And when these unattainable desires begin to control our lives, we turn to family, friends, religion, and sometimes to psychotherapists for help.

This book tells the stories of ten patients who turned to psychotherapy and, in the process of treatment, faced the pain of existence. But that's not why they came to me: all ten patients suffered from common everyday problems: loneliness, self-loathing, impotence, headaches, hypersexuality, excess weight, high blood pressure, grief, all-consuming love addiction, mood swings, depression . But somehow (and each time in a new way) in the process of therapy, the deep roots of these everyday problems were discovered - roots that went deep into the very basis of existence.

"I want! I want!" - heard throughout all these stories. One patient cried: “I want my beloved dead daughter back!” - and at the same time she pushed her two living sons away from her. Another claimed: “I want to fuck every woman I see!” - while the lymphoma was spreading through all the nooks and crannies of his body. The third dreamed: “I want to have parents, a childhood that I never had,” and at that time he himself was tormented by three letters that he did not dare to open. Another patient stated: “I want to be forever young,” and she herself was an elderly woman who could not give up her obsessive love for a man 35 years younger than her.

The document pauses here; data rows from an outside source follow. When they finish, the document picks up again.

(* ===== verification/WorkOrder.v ===== *)
(** The decider of a Work Order ([packages/business-orchestrator/src/state-machine.js], lines 131-145,
    243-350 and 3160-3211): what [decideWorkOrderV1] accepts, and what it returns. *)

From Stdlib Require Import ZArith Lia String.
From stdpp Require Import base tactics list strings option gmap.
From S2P Require Import Prelude JsString JsDate Json SettlementPolicy ContractBase PlanContract.
From S2P Require Import Envelope WorkOrderState WorkOrderFacts WorkOrderContext WorkOrderEffects.
From S2P Require Import WorkOrderCore WorkOrderSettle WorkOrderObserve WorkOrderDelivery.
From S2P Require Import WorkOrderCommands.
Import CONTRACT_LIMITS.

(** [cloneJson(value, path)]: a value with a canonical text, within four times the plan limit. *)
Definition cloneJson (value : json) : res unit :=
  match canonicalJson value with
  | Err _ => fail "BUSINESS_DECISION_INVALID"
  | Ok serialized =>
      if (max_plan_bytes * 4 <? utf8Bytes serialized)%Z
      then fail "BUSINESS_DECISION_LIMIT" else Ok tt
  end.

Section Inputs.
Context `{Sha256}.

Definition wrap {A} (code : string) (r : res A) : res A :=
  match r with Ok a => Ok a | Err _ => fail code end.

Definition normalizeInput (input : json) : res Input :=
  let* f := object input in
  let hasCommand := has_own f "command_id" in
  let hasObservation := has_own f "observation_id" in
  reject Bool.eqb hasCommand hasObservation
    with BusinessDecisionError "BUSINESS_INPUT_KIND" in
  wrap "BUSINESS_INPUT_INVALID"
    (if hasCommand
     then let* c := normalizeCommandEnvelopeV1 input in Ok (InCommand c)
     else let* o := normalizeBusinessRuntimeObservationEnvelope input in Ok (InObservation o)).

(** The check [normalizeState] makes of one planned branch. *)
Definition check_branch (plan : Plan) (branches : gmap string Branch) (planned : PlanBranch)
    : res unit :=
  match branches !! pb_branch_ref planned with
  | None => fail "BUSINESS_STATE_INVALID"
  | Some branch =>
      let* _ := integer (JInt (br_attempt branch)) 0 (rp_max_attempts (pl_retry_policy plan)) in
      reject Nat.eqb (length (br_required_criterion_ids branch)) 0
        with BusinessDecisionError "BUSINESS_STATE_INVALID" in
      Ok tt
  end.

Definition normalizeState (input : option State) : res (option State) :=
  match input with
  | None => Ok None
  | Some s =>
      let* _ := cloneJson (state_json s) in
      let* _ := portableRef (JStr (st_work_order_id s)) in
      let* _ := portableRef (JStr (st_plan_snapshot_ref s)) in
      let* _ := sha256 (JStr (st_plan_hash s)) in
      let* _ := integer (JInt (st_engine_contract_version s)) 1 2 in
      let* _ := integer (JInt (st_revision s)) 1 1000000000 in
      let* plan := wrap "BUSINESS_STATE_INVALID"
        (normalizeBusinessWorkOrderPlanV1 (plan_json (st_plan s))) in
      reject negb (String.eqb (pl_plan_snapshot_id plan) (st_plan_snapshot_ref s))
          || negb (String.eqb (pl_plan_hash plan) (st_plan_hash s))
        with BusinessDecisionError "BUSINESS_PLAN_BINDING" in
      let* _ := timestamp (timestamp_json (st_created_at s)) in
      let* _ := timestamp (timestamp_json (st_deadline_at s)) in
      let* _ := mapR (check_branch plan (st_branches s)) (pl_branches plan) in
      Ok (Some (set_st_plan plan s))
  end.

Definition validateBinding (state : option State) (identity : EnvelopeIdentity) : res unit :=
  match state with
  | None => Ok tt
  | Some s =>
      reject negb (String.eqb (st_work_order_id s) (ei_work_order_id identity))
        with BusinessDecisionError "BUSINESS_WORK_ORDER_BINDING" in
      reject negb (String.eqb (st_plan_snapshot_ref s) (ei_plan_snapshot_ref identity))
          || negb (String.eqb (st_plan_hash s) (ei_plan_hash identity))
        with BusinessDecisionError "BUSINESS_PLAN_BINDING" in
      Ok tt
  end.

Definition normalizeTrustedFacts (input : json) : res (fields * Z) :=
  let* facts := object input in
  let* occurred_at := timestamp (get "occurred_at" facts) in
  Ok (facts, occurred_at).

(** [createContext]: the fixed part, and the part that changes. *)
Definition create_env (state : option State) (input : Input) (facts : fields * Z) : Env :=
  {| en_input := input; en_facts := facts.1; en_occurred_at := facts.2;
     en_prior_revision := match state with Some s => st_revision s | None => 0%Z end |}.

Definition create_ctx (state : option State) : Ctx :=
  {| cx_state := state; cx_events := []; cx_settlementPolicy := None;
     cx_recoveryProbeLedger := None |}.

(** The decider of the input, in its context. *)
Definition decide_input `{env : Env} (input : Input) : M Result :=
  match input with
  | InCommand c => decideCommand c
  | InObservation o => λ ctx,
      match cx_state ctx with
      | None => fail "BUSINESS_WORK_ORDER_NOT_FOUND"
      | Some _ => decideObservation o ctx
      end
  end.

Definition decision_json (events : list Event) (result : Result) : json :=
  JObj [("events", JArr (map event_json events)); ("result", JObj result)].

(** [{ ...result, recovery_probe_ledger }] *)
Definition with_ledger (ctx : Ctx) (result : Result) : Result :=
  match cx_recoveryProbeLedger ctx with
  | Some l => result ++ [("recovery_probe_ledger", l)]
  | None => result
  end.

(** [decideWorkOrderV1] up to the working context it leaves. *)
Definition decide_context (inputState : option State) (input facts : json)
    : res (Result * Ctx) :=
  let* input := normalizeInput input in
  let* state := normalizeState inputState in
  let* facts := normalizeTrustedFacts facts in
  let* _ := validateBinding state (input_identity input) in
  reject match state with
    | Some s => negb (st_engine_contract_version s =? BUSINESS_ENGINE_CONTRACT_VERSION)%Z
    | None => false
    end with BusinessDecisionError "BUSINESS_ENGINE_MIGRATION_REQUIRED" in
  decide_input (env := create_env state input facts) input (create_ctx state).

(** The events and the result of a decision, which [freezeDecision] copies. *)
Definition decideWorkOrderV1 (inputState : option State) (input facts : json)
    : res (list Event * Result) :=
  let* ' (result, ctx) := decide_context inputState input facts in
  let result := with_ledger ctx result in
  reject Nat.ltb 512 (length (cx_events ctx))
    with BusinessDecisionError "BUSINESS_DECISION_LIMIT" in
  let* _ := cloneJson (decision_json (cx_events ctx) result) in
  Ok (cx_events ctx, result).
End Inputs.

I am sure that the main subject of psychotherapy is always this pain of existence, and not at all suppressed instinctual drives and not the half-forgotten remains of past personal tragedies, as is usually believed. In my work with each of these ten patients, I proceeded from the following clinical belief on which my technique is based: anxiety is caused by the individual's attempts, conscious or unconscious, to cope with the harsh facts of life, with the “givens” of existence.

I have found that four realities are of particular relevance to psychotherapy: the inevitability of death for each of us and those we love; freedom to make our lives what we want; our utmost loneliness; and finally, the absence of any obvious meaning or meaning to life. No matter how dark these facts may seem, they contain seeds of wisdom and deliverance. I hope that I have been able to show in these ten psychotherapy stories that it is possible to face the facts of existence and use their energy for the purpose of personal change and growth.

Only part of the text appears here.